きょうの二上山:10月9日(金)雨

二上山に霧がかかっているのが見えたので、ちょっと遠回りしてみました。谷に霧がたまると二上山の麓にも小さい山がぽこぽこあるのがわかります。ワイパーの真ん中あたりのちょっと奥にあるのが麻呂子山で、その麓に當麻寺があります。

雄岳と雌岳で二上山。「にじょうざん」とか「にじょうさん」とか呼ばれていますが、本居宣長なら大和心で「ふたかみやま」と読みます。大津皇子が葬られたとされ、姉の大来皇女が詠んだ歌が知られています。折口信夫の「死者の書」でも有名で、恵心僧都が考案したとされる山越阿弥陀図の原風景ともいわれます。

「死者の書」は名著ですが、地元ではよい評判を聞きません。ともかく私にはすこぶる印象が悪い。「ああおれは、死んでいる」、ゾンビ小説です。やめてください、と大来皇女が生きていたら言うでしょう、どうかな、私は言います。あの本のせいで、二上山のイメージはすっかりおどろおどろしたものになってしまいました。

個人的な二上山のイメージは、お弁当を持って登る遠足の山です。いたって健康的。雄岳から登って雌岳へ、麻呂子山から當麻寺に着いたらゴール。小学校高学年コースです。

さて、秋の大和路の道路沿いには、景観植物のコスモスがあちこちで咲いています。コスモスといえば薄紅色で、百恵ちゃんが歌ってすっかり短調なイメージの花となりましたが、ここ最近はキバナコスモスが人気のようです。キバナコスモス、どうですか、あの黄色というかオレンジ色。ご陽気なコスモスです。

薄紅色のコスモスは、メキシコ原産ということを忘れてしまうほど、やまとごころで「秋桜」などと書かれ、田や畑に似合い、洋館はもちろん、黒や青の瓦屋根をのせた昭和の家にも似合います。しかし、黄色とかオレンジ色となると、原産地メキシコを思い起こさせてくれるようでもあり、「無印の家」には似合いそうです。サクラとはイメージがつながらず、キバナを黄花と書いてもコスモスを秋桜と書こうなどとは思いません。なんかしっくりこない、気にくわないコスモスです。

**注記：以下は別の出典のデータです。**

(** ** The network

    The calls of the interface, any of which may sleep. *)
Inductive sockop : forall {R : Type}, K N R -> Prop :=
  | so_tcp_alloc : sockop net_tcp_user_alloc
  | so_tcp_close slot : sockop (net_tcp_user_close slot)
  | so_tcp_bind slot path : sockop (net_tcp_user_bind slot path)
  | so_tcp_listen slot : sockop (net_tcp_user_listen slot)
  | so_tcp_connect slot ip port : sockop (net_tcp_user_connect slot ip port)
  | so_udp_alloc : sockop net_udp_user_alloc
  | so_udp_close slot : sockop (net_udp_user_close slot)
  | so_udp_bind slot path : sockop (net_udp_user_bind slot path)
  | so_accept slot : sockop (tcp_accept slot)
  | so_close slot : sockop (tcp_close slot).
Definition net_sleeps : Prop := exists (R : Type) (m : K N R) n c n', sockop m /\ m n = Slept c n'.
Context (net_calm : forall (R : Type) (m : K N R) n msg n', sockop m -> m n <> Panicked msg n').

(** [m] returns with [post], or sleeps in the network with [I]. *)
Definition sok {R} (I : sys -> Prop) (m : K sys R) (post : R -> sys -> Prop) s : Prop :=
  match m s with
  | Done r s' => post r s'
  | Slept _ s' => I s' /\ net_sleeps
  | Panicked _ _ => False
  end.

Lemma sok_bind {R T} I (m : K sys R) (k : R -> K sys T) post s : sok I m (fun r => sok I (k r) post) s -> sok I (kbind m k) post s.
Proof. unfold sok, kbind. by destruct (m s). Qed.
Lemma sok_done {R} I (m : K sys R) post s r s' : m s = Done r s' -> post r s' -> sok I m post s.
Proof. unfold sok. by intros ->. Qed.
Lemma sok_kern {R} I (m : K fsys R) post s r k' : m (kern s) = Done r k' -> post r (set_kern k' s) -> sok I (inkern m) post s.
Proof. unfold sok, inkern, zoom. by intros ->. Qed.

Lemma tidy_kern A other s k' : tidy A other s -> at_rest A k' (fun j => other j + fds s j) -> tidy A other (set_kern k' s).
Proof. intros [T1 T2 T3] Hr. by constructor. Qed.
Lemma sok_net {R} A other (m : K N R) post s : sockop m -> tidy A other s -> (forall r s', tidy A other s' -> cur s' = cur s /\ umem s' = umem s ->
  ftable (kern s') = ftable (kern s) -> post r s') -> sok (tidy A other) (innet' m) post s.
Proof using net_calm.
  intros Hm Ht HT. pose proof (fun n' => tidy_kern A other s (set_net n' (kern s)) Ht (finv_net _ _ _ _ _ _ _ n' (td_rest _ _ _ Ht))) as Hn.
  unfold sok, innet', inkern, innet, zoom. destruct (m (net (kern s))) as [r n'|msg n'|c n'] eqn:E; [by apply HT|by destruct (net_calm _ _ _ _ _ Hm E)|].
  split; [done|]. by exists R, m, (net (kern s)), c, n'.
Qed.

(** ** Descriptors *)

Lemma fds_insert s fd (o o' : option nat) : ofile (cur s) !! fd = Some o ->
  forall j, zsum (points j) (<[fd := o']> (ofile (cur s))) = fds s j - points j o + points j o'.
Proof. intros Ho j. by apply zsum_insert. Qed.

Lemma argfd_spec s n fd f : argfd s n = Some (fd, f) -> ofile (cur s) !! fd = Some (Some f) /\ 1 <= fds s f.
Proof.
  unfold argfd. destruct (argint _ _ _) as [v|]; [|done]. case_match; [done|].
  destruct (ofile (cur s) !! Z.to_nat v) as [[f'|]|] eqn:E; [|done..]. intros [= <- <-]. split; [done|].
  pose proof (zsum_in (points f') _ _ _ (points_nonneg f') E) as Hz. rewrite points_some, decide_True in Hz by done. exact Hz.
Qed.
Lemma argfd_owned A other s n fd f : tidy A other s -> argfd s n = Some (fd, f) -> 1 <= other f + fds s f.
Proof. intros Ht [_ Hf]%argfd_spec. pose proof (td_other _ _ _ Ht f). lia. Qed.

Lemma find_fd_spec (l : list (option nat)) : forall i, match find_fd l i with
  | Some k => exists j, k = (i + j)%nat /\ l !! j = Some None /\ forall j', (j' < j)%nat -> l !! j' <> Some None
  | None => forall j, l !! j <> Some None
  end.
Proof.
  induction l as [|o l IH]; intros i; cbn [find_fd]; [done|]. destruct o as [f|].
  - specialize (IH (S i)). destruct (find_fd l (S i)) as [k|].
    + destruct IH as (j & -> & Hj & Hlt). exists (S j). split_and!; [lia|done|]. intros [|j'] Hj'; [done|]. apply Hlt. lia.
    + intros [|j]; [done|apply IH].
  - exists 0%nat. split_and!; [lia|done|lia].
Qed.

Definition with_fd s (fd : nat) (o : option nat) : sys :=
  {| kern := kern s; cur := set_ofile (<[fd := o]> (ofile (cur s))) (cur s); umem := umem s |}.
Lemma fdalloc_spec s f : (fdalloc f s = Done None s /\ forall j, ofile (cur s) !! j <> Some None) \/
  exists fd, ofile (cur s) !! fd = Some None /\ (forall j, (j < fd)%nat -> ofile (cur s) !! j <> Some None) /\
    fdalloc f s = Done (Some fd) (with_fd s fd (Some f)) /\ forall j, fds (with_fd s fd (Some f)) j = fds s j + points j (Some f).
Proof.
  unfold fdalloc, kbind, kget. pose proof (find_fd_spec (ofile (cur s)) 0) as Hf. destruct (find_fd (ofile (cur s)) 0) as [k|]; [right|by left].
  destruct Hf as (j & -> & Hj & Hlt). exists j. split_and!; [done..|]. intros j'. unfold fds at 1. cbn [cur with_fd ofile set_ofile].
  rewrite (fds_insert s j None (Some f) Hj). change (points j' None) with 0. lia.
Qed.

(** A descriptor takes over the reference. *)
Lemma tidy_fd A other s fd f k' own : tidy A other s -> ofile (cur s) !! fd = Some None ->
  at_rest A k' own -> (forall j, own j = other j + fds s j + points j (Some f)) -> tidy A other (set_kern k' (with_fd s fd (Some f))).
Proof.
  intros [T1 T2 T3] Hfd Hr Ho. constructor; [|cbn; by rewrite length_insert|done]. cbn [kern set_kern]. eapply finv_ext; [..|exact Hr]; try done.
  intros j. rewrite Ho. unfold fds at 1. cbn [cur with_fd set_kern ofile set_ofile]. rewrite (fds_insert s fd None (Some f) Hfd).
  change (points j None) with 0. lia.
Qed.

(** ** Files *)

Abbreviation close := (fileclose kfree l_addr).
Implicit Types (k : fsys) (own : nat -> Z).

Lemma close_held A k own f x : at_rest A k own -> ftable k !! f = Some x -> 1 <= own f -> inode_closes k x ->
  exists k', close f k = Done tt k' /\ at_rest A k' (unhold own f).
Proof using PA.
  intros Hi Hx Hf Hin. destruct (close_any kalloc kfree l_addr A k own _ _ 98 f x Hi ltac:(done) Hx Hf Hin) as (k' & E & Hr & _). by exists k'.
Qed.

(** A new entry becomes a file that refers to no other. *)
Lemma become_leaf A k own f x (g : file -> file) : at_rest A k own -> ftable k !! f = Some x -> f_ref x <> 0 -> f_type x = FD_NONE ->
  f_ref (g x) = f_ref x -> f_type (g x) <> FD_USOCK -> f_type (g x) <> FD_PIPE ->
  at_rest A (set_ftable (alter g f (ftable k)) k) own.
Proof using PA.
  intros Hi Hx Hr Ht Er Hu Hp. destruct (plain_counts x) as [Hc Hb]; [congruence|]. destruct (plain_counts (g x) Hu) as [Hc' Hb'].
  eapply upd_file_inv; [exact Hi|exact Hx|..]; try done.
  - intros j. rewrite (nref_plain j x Hc), (nref_plain j (g x)), Er by done. case_decide; lia.
  - apply (fi_own _ _ _ _ _ _ _ Hi).
  - intros p wr. rewrite (no_end x), (no_end (g x)) by congruence. lia.
  - intros i. rewrite Hb, Hb'. lia.
  - by rewrite Er.
  - unfold is_bound. by rewrite bool_decide_eq_false_2.
  - by rewrite Hc'.
  - right. eapply plain_not_held; eauto. congruence.
Qed.

(** [mk] makes an entry of the table a socket. *)
Definition makes (mk : nat -> K fsys unit) : Prop := forall A k own f x, at_rest A k own -> ftable k !! f = Some x -> f_ref x <> 0 -> f_type x = FD_NONE ->
  exists k', mk f k = Done tt k' /\ at_rest A k' own.
Lemma makes_leaf (g : file -> file) : (forall x, f_ref (g x) = f_ref x /\ f_type (g x) <> FD_USOCK /\ f_type (g x) <> FD_PIPE) ->
  makes (fun f => upd_file f g).
Proof using PA. intros Hg A k own f x Hi Hx Hr Ht. eexists. split; [done|]. eapply become_leaf; eauto; apply Hg. Qed.

Abbreviation sok' A other m := (sok (tidy A other) m (fun _ => tidy A other)).

Lemma set_kern_id s : set_kern (kern s) s = s.
Proof. by destruct s. Qed.
Lemma sok_fail A other (m : K sys unit) s : sok' A other m s -> sok' A other (m ;; kret (-1)) s.
Proof. intros Hm. by apply sok_bind. Qed.

Lemma socket_file_tidy A other s mk undo : makes mk -> tidy A other s -> (forall s', tidy A other s' -> sok' A other undo s') ->
  sok' A other (socket_file kfree l_addr mk undo) s.
Proof using PA.
  intros Hmk Ht Hu. apply sok_bind. pose proof (td_rest _ _ _ Ht) as Hr.
  destruct (filealloc_spec kalloc kfree A _ _ _ _ Hr) as [[E _]|(f & x & Hx & Hrf & Htx & E & Hr1)].
  { eapply sok_kern; [exact E|]. rewrite set_kern_id. by apply sok_fail, Hu. }
  eapply sok_kern; [exact E|]. cbv iota beta. set (k1 := set_ftable _ _) in *. apply sok_bind.
  assert (Hx1 : ftable k1 !! f = Some (fresh_file x)) by (unfold k1; cbn [ftable set_ftable]; by rewrite list_lookup_alter_eq, Hx).
  destruct (fdalloc_spec (set_kern k1 s) f) as [[Ef _]|(fd & Hfd & _ & Ef & _)]; (eapply sok_done; [exact Ef|]); cbv iota beta.
  - apply sok_bind. destruct (close_fresh kalloc kfree l_addr A k1 _ _ _ f (fresh_file x) Hr1 Hx1) as [Ec Hc]; [done|done| |].
    { unfold hold. rewrite decide_True by done. pose proof (fi_own _ _ _ _ _ _ _ Hr f). cbn beta in *. lia. }
    eapply sok_kern; [exact Ec|]. apply sok_fail, Hu, (tidy_kern A other s); [done|].
    eapply finv_ext; [..|exact Hc]; try done. intros j. unfold unhold, hold. lia.
  - apply sok_bind. destruct (Hmk A k1 _ f (fresh_file x) Hr1 Hx1) as (k2 & Em & Hr2); [done|done|]. eapply sok_kern; [exact Em|].
    eapply (tidy_fd A other s fd f k2 _ Ht Hfd Hr2). intros j. unfold hold. by rewrite points_some.
Qed.

(** ** The calls *)

Lemma sok_ret {R} I (r : R) (post : R -> sys -> Prop) s : post r s -> sok I (kret r) post s.
Proof. done. Qed.
Lemma sok_get {R} I (g : sys -> K sys R) post s : sok I (g s) post s -> sok I (x <- kget ;; g x) post s.
Proof. done. Qed.
(** A missing argument changes nothing. *)
Lemma sok_need {R} A other (o : option R) (k : R -> K sys Z) s : tidy A other s ->
  (forall x, o = Some x -> sok' A other (k x) s) -> sok' A other (need x := o in k x) s.
Proof. intros Ht Hk. by destruct o; [apply Hk|]. Qed.
Lemma sok_kern_tidy {R} A other (m : K fsys R) s : tidy A other s ->
  (exists r k', m (kern s) = Done r k' /\ at_rest A k' (fun j => other j + fds s j)) -> sok' A other (inkern m) s.
Proof. intros Ht (r & k' & E & Hr). eapply sok_kern; [exact E|]. by apply tidy_kern. Qed.

Lemma dup_tidy A other s : tidy A other s -> sok' A other sys_dup s.
Proof using PA.
  intros Ht. apply sok_get, sok_need; [done|]. intros [fd0 f] Hf. cbn [snd]. apply sok_bind.
  destruct (fdalloc_spec s f) as [[E _]|(fd & Hfd & _ & E & _)]; (eapply sok_done; [exact E|]); [done|]. cbv iota beta. apply sok_bind.
  destruct (filedup_spec kalloc kfree A (kern s) _ _ _ f (td_rest _ _ _ Ht)) as (x & _ & Ed & Hr); [by eapply argfd_owned|].
  eapply sok_kern; [exact Ed|]. eapply (tidy_fd A other s fd f _ _ Ht Hfd Hr). intros j. unfold hold. by rewrite points_some.
Qed.

Lemma close_tidy A other s : tidy A other s ->
  (forall fd f x, argfd s 0 = Some (fd, f) -> ftable (kern s) !! f = Some x -> inode_closes (kern s) x) ->
  sok' A other (sys_close kfree l_addr) s.
Proof using PA.
  intros Ht Hin. apply sok_get, sok_need; [done|]. intros [fd f] Hf. cbn [fst snd]. apply sok_bind.
  destruct (argfd_spec s 0 fd f Hf) as [Hfd _]. pose proof (argfd_owned A other s 0 fd f Ht Hf) as Ho.
  destruct (owned kalloc kfree A _ _ _ _ f (td_rest _ _ _ Ht) Ho) as (x & Hx & _).
  destruct (close_held A (kern s) _ f x (td_rest _ _ _ Ht) Hx Ho (Hin fd f x Hf Hx)) as (k' & E & Hr).
  eapply (sok_done _ _ _ _ tt (with_fd s fd None)); [done|]. apply sok_bind. eapply sok_kern; [exact E|]. apply sok_ret.
  destruct Ht as [T1 T2 T3]. constructor; [|cbn; by rewrite length_insert|done]. eapply finv_ext; [..|exact Hr]; try done.
  intros j. unfold unhold. unfold fds at 1. cbn [cur set_kern with_fd ofile set_ofile]. rewrite (fds_insert s fd (Some f) None Hfd).
  rewrite points_some. change (points j None) with 0. lia.
Qed.

Lemma socket_tidy A other s : tidy A other s -> sok' A other (sys_socket kfree l_addr) s.
Proof using PA net_calm.
  intros Ht. apply sok_get. do 3 (apply sok_need; [done|]; intros ? _). destruct (negb _); [done|].
  assert (Hslot : forall (alloc : K N Z) (undo : Z -> K N unit) g, sockop alloc -> (forall slot, sockop (undo slot)) ->
    (forall slot x, f_ref (g slot x) = f_ref x /\ f_type (g slot x) <> FD_USOCK /\ f_type (g slot x) <> FD_PIPE) ->
    sok' A other (slot <- innet' alloc ;; if slot <? 0 then kret (-1)
      else socket_file kfree l_addr (fun f => upd_file f (g slot)) (innet' (undo slot))) s).
  { intros alloc undo g Ha Hu Hg. apply sok_bind. apply (sok_net A other); [done|done|]. intros slot s1 Ht1 _ _. destruct (slot <? 0); [done|].
    apply socket_file_tidy; [by apply makes_leaf|done|]. intros s' Ht'. apply (sok_net A other); [apply Hu|done|by intros]. }
  destruct (_ =? AF_INET).
  - destruct (negb _); [done|]. destruct (_ =? SOCK_STREAM); [|destruct (_ =? SOCK_DGRAM); [|done]].
    + apply Hslot; [constructor|constructor|done].
    + apply Hslot; [constructor|constructor|done].
  - destruct (negb _); [done|]. destruct (negb _); [done|]. apply socket_file_tidy; [|done|done].
    intros A' k own f y Hi Hy Hr Hty. by apply (make_usock_spec kalloc kfree A' k own f y).
Qed.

チョコレート色のコスモスは、鉢花や切り花で人気ですが、景観植物としては見ないなあと思ったら、種子が採れないようです。栄養繁殖で殖やした苗を購入するとなるとお高くつくので、大量にタネまきをする景観植物には向いていないわけです。

チョコレートコスモスの育種家、奥隆善さんによると、メキシコでは、コスモスは標高1600メートル以上の高原地帯で咲いている(『NHK趣味の園芸』2014年10月号より/NHK出版 NHKテキストView )らしく、それより低いつまり温度の高い所で近縁種のキバナコスモスが咲いているそうです。

自生地ではっきり住み分けているのを、日本では色とりどりに咲かせたいものだから、同じ場所にタネをまくことになります。すると、暑い早い時期から咲くキバナコスモスの方が、生育も旺盛でより多く咲くようです。すでに道路脇に逃げて野生化しているキバナコスモスも見かけます。

ああ、そうです。気にくわないのは、キバナコスモスがあの「特定外来生物」に似ているからです。「特定外来生物」というレッテルを貼られるともう、悪者にしか見えない。その悪者にそっくりだから、なんか悪いイメージで見てしまうのかもしれません。悪者とはオオキンケイギクです。90年代に流行ったワイルドフラワーとしてあちこちにタネまきされましたが、あまりに強靱すぎたのです。黄色い花が線路脇に群生しているのをよく見かけました。(国立環境研究所「侵入生物データベース」オオキンケイギク

イメージなどいいかげんで、固まっているかと思えばすぐ何かに引っ張られてしまいます。意外と、二上山にはキバナコスモスがよく似合う、のかもしれません。